As part of our orientation here in Örebro we had a guest speaker from Spain come and speak to us about acclimatising to a new culture, and she told us there were four distinct phases that you go through when you move somewhere new. First there is a “honeymoon phase”, where everything is new and wonderful and different. Then you go through a period of frustration. This is where you start to notice the things you miss about where you you came from – and the differences are now not so wonderful. After making it through this you go through a period of adjustment, where you begin to integrate into your new culture. And finally, if you stay somewhere long enough, you adapt. I will talk a bit more about this concept in later posts, but for now I just want to say that I have reached the adjustment phase. This place is not the same as my “forever home”, Australia, but I am happy here now in my little corner of Sweden and I am glad to be able to call it “home” also. A big part of this has been due to a homecoming of a very different kind.

Tybblegatan in the snow.

Tybblegatan in the snow.

Looking into our kitchen.

Looking into our kitchen.

The road I walk down to get to Uni.

The road I walk down to get to Uni.

“I had come to a place where I was meant to be. I don’t mean anything so prosaic as a sense of coming home. This was different, very different. It was like arriving at a place much safer than home.”  ~Pat Conroy

When I started studying at CSU I didn’t know what to expect. I had decided to enrol to do a degree via distance Ed to give me something to keep my mind ticking over during the night shifts at work, and maybe give me an option of something else to do down the track after I had exceeded my tolerance for shift work. Don’t get me wrong, I love my job, and I am extremely proud of the work I have done there in the past, and will hopefully continue to do when I get home. But the work is also tiring, emotionally and physically, and as management is not really my thing I thought it was about time to consider a plan B.

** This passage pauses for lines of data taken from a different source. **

Lemma ProtocolEN10MB_reads ctx header packet :
  reads (needed DLT_EN10MB header packet) ctx header packet
    (CapProtocol.ProtocolEN10MB ctx header packet).
Proof.
  intros s t. unfold needed. change (DLT_EN10MB =? DLT_EN10MB) with true. cbv iota zeta.
  unfold CapProtocol.ProtocolEN10MB.
  set (protocol := ntohs (byte_at packet 12) (byte_at packet 13)).
  destruct (Nat.lt_ge_cases (length packet) ETHER_SIZE) as [Hlen|Hlen].
  { split; intros Hn; [|exfalso; lia]. unfold mbind, M_bind. unfold ETHER_SIZE in Hlen.
    by rewrite load_be16_short by lia. }
  assert (load_be16 packet 12 s t = Done (protocol, s, t)) as Hload
    by (apply load_be16_ok; unfold ETHER_SIZE in Hlen; lia).
  unfold wpx. rewrite (bind_Done _ _ _ _ _ _ _ Hload).
  assert (length (drop ETHER_SIZE packet) = length packet - ETHER_SIZE)%nat as Hd by apply length_drop.
  destruct (protocol =? ETHERTYPE_IP); [|destruct (protocol =? ETHERTYPE_IPV6)].
  - destruct (ProtocolIp4_reads ctx header (drop ETHER_SIZE packet) s t) as [H1 H2].
    split; [intros; apply H1; lia|intros; apply H2; auto; lia].
  - destruct (ProtocolIp6_reads ctx header (drop ETHER_SIZE packet) s t) as [H1 H2].
    split; [intros; apply H1; lia|intros; apply H2; auto; lia].
  - destruct (reads_ret ctx header packet s t) as [_ H2]. split; [lia|intros; apply H2; auto; lia].
Qed.

Lemma ProtocolIp_reads ctx header packet :
  reads (needed DLT_RAW header packet) ctx header packet (CapProtocol.ProtocolIp ctx header packet).
Proof.
  intros s t. unfold needed. change (DLT_RAW =? DLT_EN10MB) with false.
  change (DLT_RAW =? DLT_RAW) with true. cbv iota zeta. unfold CapProtocol.ProtocolIp.
  destruct (len header <? 1); [apply reads_ret|].
  destruct (Nat.lt_ge_cases 0 (length packet)) as [Hlen|Hlen].
  - unfold wpx. rewrite (bind_Done _ _ _ _ _ _ _ (load8_ok packet s t 0 Hlen)).
    cbv zeta. destruct (_ =? 0x40); [apply ProtocolIp4_reads|].
    destruct (_ =? 0x60); [apply ProtocolIp6_reads|].
    destruct (reads_ret ctx header packet s t) as [_ H2]. split; [lia|intros; apply H2; auto; lia].
  - split; intros Hn.
    + unfold mbind, M_bind. by rewrite load8_short.
    + exfalso. unfold ip4_bytes, ip6_bytes, IP4_SIZE, IP6_SIZE in Hn.
      destruct (Z.land (byte_at packet 0) 0xF0 =? 0x40), (Z.land (byte_at packet 0) 0xF0 =? 0x60); lia.
Qed.

Lemma Parse_reads ctx header packet s t :
  ((length packet < needed (CapHandle.DataLink ctx) header packet)%nat ->
    CapProtocol.Parse ctx header packet s t = Undef OobRead) /\
  ((needed (CapHandle.DataLink ctx) header packet <= length packet)%nat ->
    Inv s -> word32 (len header) ->
    wpx bad (CapProtocol.Parse ctx header packet)
      (fun '(_, ctx') s' _ => same_handle ctx ctx' /\ Inv s') s t).
Proof.
  unfold CapProtocol.Parse.
  assert (reads (needed (CapHandle.DataLink ctx) header packet) ctx header packet
    (if CapHandle.DataLink ctx =? DLT_EN10MB then CapProtocol.ProtocolEN10MB ctx header packet
     else if CapHandle.DataLink ctx =? DLT_RAW then CapProtocol.ProtocolIp ctx header packet
     else mret ctx)) as Hr.
  { destruct (Z.eqb_spec (CapHandle.DataLink ctx) DLT_EN10MB) as [->|E1].
    { apply ProtocolEN10MB_reads. }
    destruct (Z.eqb_spec (CapHandle.DataLink ctx) DLT_RAW) as [->|E2]; [apply ProtocolIp_reads|].
    unfold needed. apply Z.eqb_neq in E1, E2. rewrite E1, E2. apply reads_ret. }
  destruct (Hr s t) as [Hshort Hlong]. split.
  - intros Hlen. unfold mbind, M_bind. by rewrite Hshort.
  - intros Hlen Hs Hw. wp_step. eapply wpx_mono; [by apply Hlong|]. done.
Qed.
End parse.

(** ** Frames as they are sent *)

(** An IPv4 packet: the nine bytes up to the time to live, the protocol, the
    checksum, the addresses, options and the transport segment. *)
Record ip4_packet := mk_ip4_packet {
  i4_start : list Z; i4_proto : Z; i4_sum : list Z; i4_src : Z; i4_dst : Z; i4_options : list Z }.

Record ip6_packet := mk_ip6_packet {
  i6_start : list Z; i6_proto : Z; i6_hops : Z; i6_src : in6_addr; i6_dst : in6_addr }.

Inductive ip_packet := V4 (p : ip4_packet) | V6 (p : ip6_packet).

(** How a frame is delivered: behind the two hardware addresses and the
    protocol, or bare. *)
Inductive link := Ethernet (macs : list Z) | Raw.

Definition print_ip4 (p : ip4_packet) (seg : list Z) : list Z :=
  i4_start p ++ i4_proto p :: i4_sum p ++ bytes_of_u32 (i4_src p) ++ bytes_of_u32 (i4_dst p) ++
  i4_options p ++ seg.

Definition print_ip6 (p : ip6_packet) (seg : list Z) : list Z :=
  i6_start p ++ i6_proto p :: i6_hops p :: in6_bytes (i6_src p) ++ in6_bytes (i6_dst p) ++ seg.

Definition print_ip (p : ip_packet) (seg : list Z) : list Z :=
  match p with V4 p => print_ip4 p seg | V6 p => print_ip6 p seg end.

Definition print_frame (l : link) (p : ip_packet) (seg : list Z) : list Z :=
  match l with
  | Ethernet macs => macs ++ match p with V4 _ => [0x08; 0x00] | V6 _ => [0x86; 0xdd] end ++ print_ip p seg
  | Raw => print_ip p seg
  end.

(** The fields have their lengths, and a bare packet starts with its version. *)
Definition ip_ok (p : ip_packet) : Prop :=
  match p with
  | V4 p => length (i4_start p) = 9%nat /\ length (i4_sum p) = 2%nat /\
      word32 (i4_src p) /\ word32 (i4_dst p) /\ Z.land (byte_at (i4_start p) 0) 0xF0 = 0x40
  | V6 p => length (i6_start p) = 6%nat /\ in6_ok (i6_src p) /\ in6_ok (i6_dst p) /\
      Z.land (byte_at (i6_start p) 0) 0xF0 = 0x60
  end.

Definition link_ok (l : link) (linktype : Z) : Prop :=
  match l with
  | Ethernet macs => length macs = 12%nat /\ linktype = DLT_EN10MB
  | Raw => linktype = DLT_RAW
  end.

Definition ip_proto (p : ip_packet) : Z := match p with V4 p => i4_proto p | V6 p => i6_proto p end.

(** The context a packet leaves in the handle. *)
Definition set_ip_context `{Pcap} (p : ip_packet) (ctx : CapHandle.t) : CapHandle.t :=
  match p with
  | V4 p => CapHandle.SetContext4 (i4_src p) (i4_dst p) ctx
  | V6 p => CapHandle.SetContext6 (i6_src p) (i6_dst p) ctx
  end.

(** What is handed over as the segment: options and all. *)
Definition ip_rest (p : ip_packet) (seg : list Z) : list Z :=
  match p with V4 p => i4_options p ++ seg | V6 _ => seg end.

Lemma byte_at_app_r a b off :
  (length a <= off)%nat -> byte_at (a ++ b) off = byte_at b (off - length a).
Proof. intros. unfold byte_at. by rewrite lookup_app_r. Qed.

Lemma byte_at_app_l a b off : (off < length a)%nat -> byte_at (a ++ b) off = byte_at a off.
Proof. intros. unfold byte_at. by rewrite lookup_app_l. Qed.

Lemma word_at_app_r a b off :
  (length a <= off)%nat -> word_at (a ++ b) off = word_at b (off - length a).
Proof.
  intros. unfold word_at. rewrite !byte_at_app_r by lia.
  by replace (off + 1 - length a)%nat with (off - length a + 1)%nat by lia;
    replace (off + 2 - length a)%nat with (off - length a + 2)%nat by lia;
    replace (off + 3 - length a)%nat with (off - length a + 3)%nat by lia.
Qed.

Lemma word_at_bytes z rest : word32 z -> word_at (bytes_of_u32 z ++ rest) 0 = z.
Proof. intros Hz. unfold word_at, byte_at. simpl. by apply u32_of_bytes_of_u32. Qed.

Lemma in6_at_app_r a b off :
  (length a <= off)%nat -> in6_at (a ++ b) off = in6_at b (off - length a).
Proof.
  intros. unfold in6_at. rewrite !word_at_app_r by lia.
  by replace (off + 4 - length a)%nat with (off - length a + 4)%nat by lia;
    replace (off + 8 - length a)%nat with (off - length a + 8)%nat by lia;
    replace (off + 12 - length a)%nat with (off - length a + 12)%nat by lia.
Qed.

Lemma in6_at_bytes a rest : in6_ok a -> in6_at (in6_bytes a ++ rest) 0 = a.
Proof.
  intros (H0 & H1 & H2 & H3). unfold in6_at, in6_bytes. rewrite <- !app_assoc. simpl plus.
  rewrite word_at_bytes by done.
  rewrite (word_at_app_r (bytes_of_u32 (w0 a)) _ 4) by (simpl; lia).
  rewrite (word_at_app_r (bytes_of_u32 (w0 a)) _ 8) by (simpl; lia).
  rewrite (word_at_app_r (bytes_of_u32 (w0 a)) _ 12) by (simpl; lia).
  change (length (bytes_of_u32 (w0 a))) with 4%nat. simpl minus. rewrite word_at_bytes by done.
  rewrite (word_at_app_r (bytes_of_u32 (w1 a)) _ 4) by (simpl; lia).
  rewrite (word_at_app_r (bytes_of_u32 (w1 a)) _ 8) by (simpl; lia).
  change (length (bytes_of_u32 (w1 a))) with 4%nat. simpl minus. rewrite word_at_bytes by done.
  rewrite (word_at_app_r (bytes_of_u32 (w2 a)) _ 4) by (simpl; lia).
  change (length (bytes_of_u32 (w2 a))) with 4%nat. simpl minus. rewrite word_at_bytes by done.
  by destruct a.
Qed.

(** The fields, where the parser reads them. *)
Lemma print_ip4_fields p seg :
  ip_ok (V4 p) ->
  let packet := print_ip4 p seg in
  (IP4_SIZE <= length packet)%nat /\ byte_at packet 9 = i4_proto p /\
  word_at packet 12 = i4_src p /\ word_at packet 16 = i4_dst p /\
  drop IP4_SIZE packet = i4_options p ++ seg.
Proof.
  intros (H9 & H2 & Hs & Hd & _). destruct p as [start proto sum src dst opts]. simpl in *.
  destruct start as [|a0 [|a1 [|a2 [|a3 [|a4 [|a5 [|a6 [|a7 [|a8 [|? ?]]]]]]]]]]; try done.
  destruct sum as [|s0 [|s1 [|? ?]]]; try done.
  split; [unfold print_ip4, IP4_SIZE; simpl; lia|]. split; [done|].
  split; [exact (u32_of_bytes_of_u32 src Hs)|]. by split; [exact (u32_of_bytes_of_u32 dst Hd)|].
Qed.

Lemma in6_at_exact (packet rest : list Z) off a :
  drop off packet = in6_bytes a ++ rest -> in6_ok a -> in6_at packet off = a.
Proof.
  intros Hd Ha. rewrite <- (take_drop off packet).
  destruct (Nat.le_gt_cases off (length packet)) as [Hle|Hgt].
  - rewrite in6_at_app_r; rewrite length_take; [|lia]. rewrite Hd.
    replace (off - off `min` length packet)%nat with 0%nat by lia. by apply in6_at_bytes.
  - rewrite drop_ge in Hd by lia. by destruct rest.
Qed.

Lemma print_ip6_fields p seg :
  ip_ok (V6 p) ->
  let packet := print_ip6 p seg in
  (IP6_SIZE <= length packet)%nat /\ byte_at packet 6 = i6_proto p /\
  in6_at packet 8 = i6_src p /\ in6_at packet 24 = i6_dst p /\ drop IP6_SIZE packet = seg.
Proof.
  intros (H6 & Hs & Hd & _). destruct p as [start proto hops src dst]. simpl in *.
  destruct start as [|a0 [|a1 [|a2 [|a3 [|a4 [|a5 [|? ?]]]]]]]; try done.
  split; [unfold print_ip6, IP6_SIZE; simpl; lia|]. split; [done|].
  split; [by apply (in6_at_exact _ (in6_bytes dst ++ seg))|].
  by split; [by apply (in6_at_exact _ seg)|].
Qed.

Section roundtrip.
Context `{Pcap} {S : Type} `{Transport S}.

Lemma ProtocolIp4_print ctx header p seg s t :
  ip_ok (V4 p) ->
  CapProtocol.ProtocolIp4 ctx header (print_ip4 p seg) s t =
    hand_over (i4_proto p) (set_ip_context (V4 p) ctx) header (i4_options p ++ seg) s t.
Proof.
  intros Hp. destruct (print_ip4_fields p seg Hp) as (Hl & H9 & Hs & Hd & Hr).
  rewrite ProtocolIp4_eq by done. by rewrite H9, Hs, Hd, Hr.
Qed.

Lemma ProtocolIp6_print ctx header p seg s t :
  ip_ok (V6 p) ->
  CapProtocol.ProtocolIp6 ctx header (print_ip6 p seg) s t =
    hand_over (i6_proto p) (set_ip_context (V6 p) ctx) header seg s t.
Proof.
  intros Hp. destruct (print_ip6_fields p seg Hp) as (Hl & H6 & Hs & Hd & Hr).
  rewrite ProtocolIp6_eq by done. by rewrite H6, Hs, Hd, Hr.
Qed.

(** The version nibble of a bare packet is that of its first bytes. *)
Lemma print_ip_version p seg :
  ip_ok p -> Z.land (byte_at (print_ip p seg) 0) 0xF0 = match p with V4 _ => 0x40 | V6 _ => 0x60 end.
Proof.
  destruct p as [p|p]; simpl.
  - intros (H9 & _ & _ & _ & Hv). unfold print_ip4. by rewrite byte_at_app_l by lia.
  - intros (H6 & _ & _ & Hv). unfold print_ip6. by rewrite byte_at_app_l by lia.
Qed.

Going back to study as a mature age student can be extremely daunting. It had been a long time since I had attempted any kind of academic work, and my first two attempts were not exactly raving successes. I think I had more fails and withdrawals on my previous transcripts than passing grades! So it came as a bit of a surprise to me how much I enjoyed it, and how much I specifically loved the course I had chosen (Medical Science/Forensic Biotechnology). By halfway through the first semester I was totally and completely in love with it – so much so that one of my closest friends calls it my first real committed relationship. She reckons it is the only thing I have ever completely given 100% to – and if I am completely honest she is probably right. This commitment I have to my study is close to bordering on an obsession, and can be consuming at times. And when anything reaches that level of importance in your life, it can also be accompanied by fear. Fear of not being good enough, fear that I might not feel the same about it years down the track, and fear that maybe I had left my run too late.

Here in Sweden, I have been given a unique opportunity to get a sneak preview what my life would be like after graduation, and I like what I have seen. And this opportunity has helped to allay some of the fears I have had. I now know without a doubt that this is something I want to continue with in the future. And it is more than just the work itself – it is a sense of belonging to a community. This is something I will be able to carry with me wherever I end up living in the future, and it has ensured that Örebro University will always hold a special place in my heart. But that, I think, is a story for another time. 😉

“Home is not where you live but where they understand you.”  ~Christian Morgenstern

The approach to Uni - obviously some time ago!

The approach to Uni – obviously some time ago!